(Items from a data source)
Lemma drain_record_replay br r p ms : bridge_ok br → state (node br) = StateBorn → client (node br) = true →
  StoreForward.Payload r = Some p → heap br !! p = Some ms →
  ∃ m s, drain_record token_error br r = Ok (set_node br (set_sent (set_seq (node br) s) (sent (node br) ++ [m]))) ∧
    is_replay br r m.
Proof.
  intros Hok Hb Hc Hp Hms. unfold drain_record. rewrite Hp, Hms. cbn [default]. change (id ms) with ms.
  pose proof (ok_buffer br Hok) as (_ & _ & Hh). specialize (Hh _ _ Hms).
  unfold PublishDeviceDataPayload. rewrite bool_decide_eq_true_2, Hc by done. cbn [negb orb].
  unfold publish_data. cbn [nseq set_seq plTimestamp OmitSeq plMetrics].
  set (s := (nseq (node br) + 1) mod 256).
  destruct (payload_received (mkPayload (default 0 (stamps br !! p)) s false (map of_sf ms))) as (data & He & Hd); [done|].
  rewrite He. unfold publish. rewrite delivered. cbv beta iota. cbn [fst].
  eexists _, s. split; [done|]. exists p, ms, s. split_and!; [done|done|].
  unfold carries_metrics. split_and!; [done..|]. cbn [sData]. rewrite Hd. cbn [plTimestamp Seq OmitSeq plMetrics].
  by rewrite List.map_map.
Qed.

Lemma drain_records_replay rs : ∀ br, bridge_ok br → state (node br) = StateBorn → client (node br) = true →
  Forall (λ r, ∃ p ms, StoreForward.Payload r = Some p ∧ heap br !! p = Some ms) rs →
  ∃ br' ms, drain_records token_error br rs = Ok br' ∧ sent (node br') = sent (node br) ++ ms ∧ Forall2 (is_replay br) rs ms.
Proof.
  induction rs as [|r rs IH]; intros br Hok Hb Hc Hrs; [exists br, []; by rewrite app_nil_r|].
  apply Forall_cons_1 in Hrs as [(p & xs & Hp & Hx) Hrs]. cbn [drain_records].
  destruct (drain_record_replay br r p xs Hok Hb Hc Hp Hx) as (m & s & -> & Hm). cbn [mbind outcome_bind].
  destruct (IH (set_node br (set_sent (set_seq (node br) s) (sent (node br) ++ [m])))) as (br' & ms & H1 & H2 & H3);
    [by apply set_node_ok|done|done|done|].
  exists br', (m :: ms). cbn [node set_node sent set_sent] in H2. rewrite <- app_assoc in H2. split_and!; [done|done|].
  by constructor.
Qed.

(** The same, with the metrics marked historical. *)
Definition is_history (br : Bridge) (r : BufferedRecord) (m : sentMsg) : Prop :=
  ∃ p ms s, StoreForward.Payload r = Some p ∧ heap br !! p = Some ms ∧
    carries_metrics (deviceTopic (br_config br) "DDATA" (DeviceID r)) (default 0 (stamps br !! p)) s
      (map (λ x, received (of_sf (historical x))) ms) m.

Lemma replay_history br h' rs batch ms : rs ⊆ batch → h' = mark (heap br) batch →
  Forall2 (is_replay (set_heap br h' (stamps br))) rs ms → Forall2 (is_history br) rs ms.
Proof.
  intros Hsub -> Hf. induction Hf as [|r m rs ms (p & xs & s & Hp & Hx & Hc) _ IH]; [constructor|].
  constructor; [|apply IH; set_solver]. cbn [heap set_heap] in Hx. rewrite mark_lookup in Hx.
  rewrite decide_True in Hx by (apply list_elem_of_In, List.in_map_iff; exists r; split; [done|]; apply list_elem_of_In; set_solver).
  destruct (heap br !! p) as [ys|] eqn:E; [|done]. injection Hx as <-. exists p, ys, s. split_and!; [done|done|].
  by rewrite List.map_map in Hc.
Qed.

(** A tick of the drain loop publishes the next batch of buffered records in their
    order, each as a DDATA of its device with its timestamp and its metrics marked
    historical, and keeps the rest. *)
Theorem drain_tick_publishes now br rs : bridge_ok br → state (node br) = StateBorn → client (node br) = true →
  StoreForward.state (sf br) = SFDraining → rs = take (Z.to_nat (drainRate (sf br))) (records (sf br)) → 0 < drainRate (sf br) →
  Forall (λ r, ∃ p ms, StoreForward.Payload r = Some p ∧ heap br !! p = Some ms) (records (sf br)) →
  ∃ br' ms, drainTick token_error now br = Ok br' ∧ sent (node br') = sent (node br) ++ ms ∧
    Forall2 (is_history br) rs ms.
Proof.
  intros Hok Hb Hc Hst -> Hrate Hrs. unfold drainTick, Drain. rewrite bool_decide_eq_true_2 by done. cbn [negb].
  destruct (records (sf br)) as [|r0 rs0] eqn:E0; [exists (set_heap (set_sf br (recordTimeline (set_state (sf br) SFOnline) SFOnline "online" (ns now))) (heap br) (stamps br)), [];
    by rewrite take_nil, app_nil_r|].
  set (count := if _ <? _ then _ else drainRate (sf br)).
  assert (take (Z.to_nat count) (r0 :: rs0) = take (Z.to_nat (drainRate (sf br))) (r0 :: rs0)) as Htake.
  { unfold count. destruct (Z.ltb_spec (Z.of_nat (length (r0 :: rs0))) (drainRate (sf br))); [|done].
    rewrite !take_ge; [done|lia|lia]. }
  rewrite Htake. clear Htake. set (batch := take (Z.to_nat (drainRate (sf br))) (r0 :: rs0)).
  change (default [] (Some batch)) with batch.
  set (br1 := set_heap _ _ _).
  assert (bridge_ok br1) as Hok1.
  { destruct Hok as [Hv Ht (H1 & H2 & H3)]. constructor; [done..|]. rewrite E0 in H2. split_and!; [done| |by apply mark_encodable].
    cbn. by apply Forall_drop. }
  edestruct (drain_records_replay batch br1) as (br' & ms & Hd & Hs & Hf); [exact Hok1|exact Hb|exact Hc| |].
  - unfold batch. apply Forall_take. eapply Forall_impl; [exact Hrs|]. intros r (p & ms & Hp & Hms).
    exists p. cbn [heap br1 set_heap]. rewrite mark_lookup, Hms. case_decide; by eexists.
  - exists br', ms. split_and!; [exact Hd|exact Hs|]. by eapply (replay_history br _ batch batch).
Qed.


(** A drain tick while the node is not born takes the batch out of the buffer and
    publishes nothing: the records are lost. *)
Theorem drain_unborn_loses_records now br : bridge_ok br → state (node br) ≠ StateBorn →
  StoreForward.state (sf br) = SFDraining →
  ∃ br', drainTick token_error now br = Ok br' ∧ sent (node br') = sent (node br) ∧
    records (sf br') = drop (Z.to_nat (drainRate (sf br))) (records (sf br)).
Proof.
  intros Hok Hb Hst. unfold drainTick, Drain. rewrite bool_decide_eq_true_2 by done. cbn [negb].
  assert (∀ rs br0, node br0 = node br → ∃ br', drain_records token_error br0 rs = Ok br' ∧ sent (node br') = sent (node br) ∧ sf br' = sf br0) as H.
  { induction rs as [|r rs IH]; intros br0 H0; [exists br0; by rewrite H0|]. cbn [drain_records]. unfold drain_record.
    rewrite H0, (bool_decide_eq_false_2 _ Hb). cbn [andb].
    destruct (StoreForward.Payload r); cbn [mbind outcome_bind]; [|by apply IH].
    unfold PublishDeviceDataPayload. rewrite (bool_decide_eq_false_2 _ Hb). cbn [negb orb fst].
    destruct (IH (set_node br0 (node br))) as (br' & H1 & H2 & H3); [done|]. by exists br'. }
  destruct (records (sf br)) as [|r0 rs0] eqn:E0.
  - cbn [default drain_records]. eexists. split; [done|]. split; [done|]. cbn. rewrite E0. by rewrite drop_nil.
  - set (count := if _ <? _ then _ else drainRate (sf br)).
    destruct (H (take (Z.to_nat count) (r0 :: rs0)) (set_heap (set_sf br (set_records (sf br) (drop (Z.to_nat count) (r0 :: rs0))
      (totalBuffered (sf br)) (wraps 64 (totalDrained (sf br) + count)) (totalEvicted (sf br))))
      (mark (heap br) (take (Z.to_nat count) (r0 :: rs0))) (stamps br))) as (br' & H1 & H2 & H3); [done|].
    exists br'. split; [exact H1|]. split; [exact H2|]. rewrite H3. cbn [sf set_heap set_sf records set_records].
    unfold count. destruct (Z.ltb_spec (Z.of_nat (length (r0 :: rs0))) (drainRate (sf br))); [|done].
    rewrite !drop_ge; [done|lia|lia].
Qed.

(** ** Early data, and a broker that is down *)

(** The first message of a number variable without deadband: tracked, and a rebirth is
    scheduled. *)
Lemma handle_new now msg br f : enabled br = true → dmModuleID msg ≠ moduleID br →
  variables br !! variableKey (dmModuleID msg) (dmDeviceID msg) (dmVariableID msg) = None →
  dmDatatype msg = "number" → dmValue msg = VFloat64 f →
  let k := variableKey (dmModuleID msg) (dmDeviceID msg) (dmVariableID msg) in
  let pv := update_variable (new_variable msg) msg in
  handleDataMessage token_error now (Some msg) br =
    Ok (scheduleRebirth (set_variables br (<[k := with_rbe pv (Internal.RecordPublish Internal.fresh (VFloat64 f) now) ∅]> (variables br)))).
Proof.
  intros He Hm%String.eqb_neq Hv Hd Hf k pv. fold k in Hv. unfold handleDataMessage. rewrite He, Hm. fold k. rewrite Hv, Hd. cbn [negb].
  change (default (new_variable msg) None) with (new_variable msg). fold pv.
  replace (match dmUdtTemplate msg with Some tmpl => _ | None => _ end) with (set_variables br (<[k := pv]> (variables br)))
    by by destruct (dmUdtTemplate msg).
  assert (should_publish pv "number" (dmValue msg) now = (true, with_rbe pv (Internal.RecordPublish Internal.fresh (VFloat64 f) now) ∅)) as ->.
  { unfold should_publish, Internal.observe, Internal.ShouldPublish. cbn. rewrite Hf. destruct (dmDisableRBE msg); reflexivity. }
  unfold set_variables. cbn [variables moduleID node sf heap stamps templates rebirthTimer enabled
    stopping bHostOnline hostSeen reconnectLoops commands negb]. by rewrite insert_insert_eq.
Qed.

(** The second update of a new variable is published as DDATA while the rebirth that
    would announce it is still pending, even when no device metrics were ever given to the
    node. *)
Theorem data_before_birth now1 now2 msg1 msg2 br f1 f2 : bridge_ok br → enabled br = true → dmModuleID msg1 ≠ moduleID br →
  dmModuleID msg2 = dmModuleID msg1 → dmDeviceID msg2 = dmDeviceID msg1 → dmVariableID msg2 = dmVariableID msg1 →
  variables br !! variableKey (dmModuleID msg1) (dmDeviceID msg1) (dmVariableID msg1) = None →
  dmDatatype msg1 = "number" → dmDatatype msg2 = "number" → dmValue msg1 = VFloat64 f1 → dmValue msg2 = VFloat64 f2 →
  dmDeadband msg1 = None → dmDeadband msg2 = None → f64_eqb f1 f2 = false →
  state (node br) = StateBorn → client (node br) = true → StoreForward.state (sf br) ≠ SFOffline →
  ∃ br' m, br_run token_error iter iterV iterT br [BrData now1 (Some msg1); BrData now2 (Some msg2)] = Ok br' ∧
    sent (node br') = sent (node br) ++ [m] ∧
    sTopic m = deviceTopic (br_config br) "DDATA" (message_device br msg1) ∧
    rebirthTimer br' = true ∧ deviceMetrics (node br') = deviceMetrics (node br).
Proof.
  intros Hok He Hm Hm2 Hdv2 Hv2 Hnew Hd1 Hd2 Hf1 Hf2 Hdb1 Hdb2 Hne Hb Hc Hs.
  assert (Hudt : ∀ msg : PlcDataMessage, dmDatatype msg = "number" → op_ok (UseTemplates (br_config br)) (BrData now1 (Some msg))).
  { intros msg Hd. cbn. intros _ Hu. by rewrite Hd in Hu. }
  pose proof (handle_new now1 msg1 br f1 He Hm Hnew Hd1 Hf1) as H1. cbv zeta in H1.
  set (k := variableKey _ _ _) in *. set (pv1 := with_rbe _ _ _) in H1. set (br1 := scheduleRebirth _) in H1.
  assert (takes_up br1 msg2 pv1) as Ht.
  { unfold takes_up. rewrite Hm2, Hdv2, Hv2. split_and!; [done|done|]. cbn. apply lookup_insert_eq. }
  assert (bridge_ok br1) as Hok1.
  { destruct (handleDataMessage_ok token_error iter now1 (Some msg1) br Hok (Hudt msg1 Hd1)) as (b & Hb1 & _ & Hok1).
    rewrite H1 in Hb1. by injection Hb1 as <-. }
  assert (vDatatype pv1 = "number") as Hdt by by rewrite <- Hd1.
  pose proof (known_value_sent now2 msg2 br1 pv1 Hok1 Ht) as H2. rewrite Hd2, Hdt, Hf2 in H2.
  specialize (H2 ltac:(done) ltac:(done) ltac:(done) Hb Hc Hs).
  assert (fst (should_publish (update_variable pv1 msg2) "number" (VFloat64 f2) now2) = true) as Hp.
  { unfold should_publish, Internal.observe, Internal.ShouldPublish. cbn -[f64_eqb Z.eqb].
    rewrite Hdb2, Hdb1. destruct (dmDisableRBE msg1); [done|]. destruct (now1 =? 0); [done|].
    unfold Internal.ValuesEqual. cbn -[f64_eqb]. by rewrite Hne. }
  destruct (should_publish _ _ _ _) as [p pv2]. cbn [fst] in Hp. rewrite Hp in H2. cbv zeta in H2.
  destruct H2 as (m & H2 & Htopic & _). cbn [br_run br_step]. rewrite H1. cbn [mbind outcome_bind]. rewrite H2. cbn [mbind outcome_bind].
  eexists _, m. split; [done|]. split; [done|]. split; [|done]. rewrite Htopic. unfold message_device. by rewrite Hdv2.
Qed.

→ ACTIVITY
If a line in the entries includes the word "assert", copy that line out.

→ ANSWER AREA
  assert (take (Z.to_nat count) (r0 :: rs0) = take (Z.to_nat (drainRate (sf br))) (r0 :: rs0)) as Htake.
  assert (bridge_ok br1) as Hok1.
  assert (∀ rs br0, node br0 = node br → ∃ br', drain_records token_error br0 rs = Ok br' ∧ sent (node br') = sent (node br) ∧ sf br' = sf br0) as H.
  assert (should_publish pv "number" (dmValue msg) now = (true, with_rbe pv (Internal.RecordPublish Internal.fresh (VFloat64 f) now) ∅)) as ->.
  assert (Hudt : ∀ msg : PlcDataMessage, dmDatatype msg = "number" → op_ok (UseTemplates (br_config br)) (BrData now1 (Some msg))).
  assert (takes_up br1 msg2 pv1) as Ht.
  assert (bridge_ok br1) as Hok1.
  assert (vDatatype pv1 = "number") as Hdt by by rewrite <- Hd1.
  assert (fst (should_publish (update_variable pv1 msg2) "number" (VFloat64 f2) now2) = true) as Hp.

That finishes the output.